(** * cdfwriter: the buffered CDF writer session

    A shallow embedding of [cdfwriter/interface.py] (class [CDFWriter]):
    the attribute registry, the schema catalog, the data accumulator with
    its time span, the file naming and sealing protocol of [close], and the
    split policy of [closeRecord].

    Conventions of the embedding.
    - Python text is a Rocq [string] of ASCII characters.
    - Arguments are typed, so the [isinstance] guards of the source (which
      raise [TypeError] on a value of the wrong Python type) always pass and
      are not repeated.
    - A method is a computation over the writer object and the outside world
      (file system, clock, process id, random source).  It ends by returning,
      by raising a Python exception, or by aborting the process; the object
      keeps every mutation made before an exception.
    - Calls into the container backend (spacepy.pycdf) and the file-system
      calls are recorded, in order, in the trace of the world.  The backend is
      taken not to raise: the handlers the source puts around some of its
      calls only print and go on.
    - [cloneVariable], which reads a variable of an open container, and the
      printing helpers [__repr__] and [__iter__] are left out. *)

From Stdlib Require Import Ascii ZArith Lia.
From stdpp Require Import gmap strings list pretty.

- - - -

# Problem description:
Retype the listing above, exactly and in full.

# Response box:
(** * cdfwriter: the buffered CDF writer session

    A shallow embedding of [cdfwriter/interface.py] (class [CDFWriter]):
    the attribute registry, the schema catalog, the data accumulator with
    its time span, the file naming and sealing protocol of [close], and the
    split policy of [closeRecord].

    Conventions of the embedding.
    - Python text is a Rocq [string] of ASCII characters.
    - Arguments are typed, so the [isinstance] guards of the source (which
      raise [TypeError] on a value of the wrong Python type) always pass and
      are not repeated.
    - A method is a computation over the writer object and the outside world
      (file system, clock, process id, random source).  It ends by returning,
      by raising a Python exception, or by aborting the process; the object
      keeps every mutation made before an exception.
    - Calls into the container backend (spacepy.pycdf) and the file-system
      calls are recorded, in order, in the trace of the world.  The backend is
      taken not to raise: the handlers the source puts around some of its
      calls only print and go on.
    - [cloneVariable], which reads a variable of an open container, and the
      printing helpers [__repr__] and [__iter__] are left out. *)

From Stdlib Require Import Ascii ZArith Lia.
From stdpp Require Import gmap strings list pretty.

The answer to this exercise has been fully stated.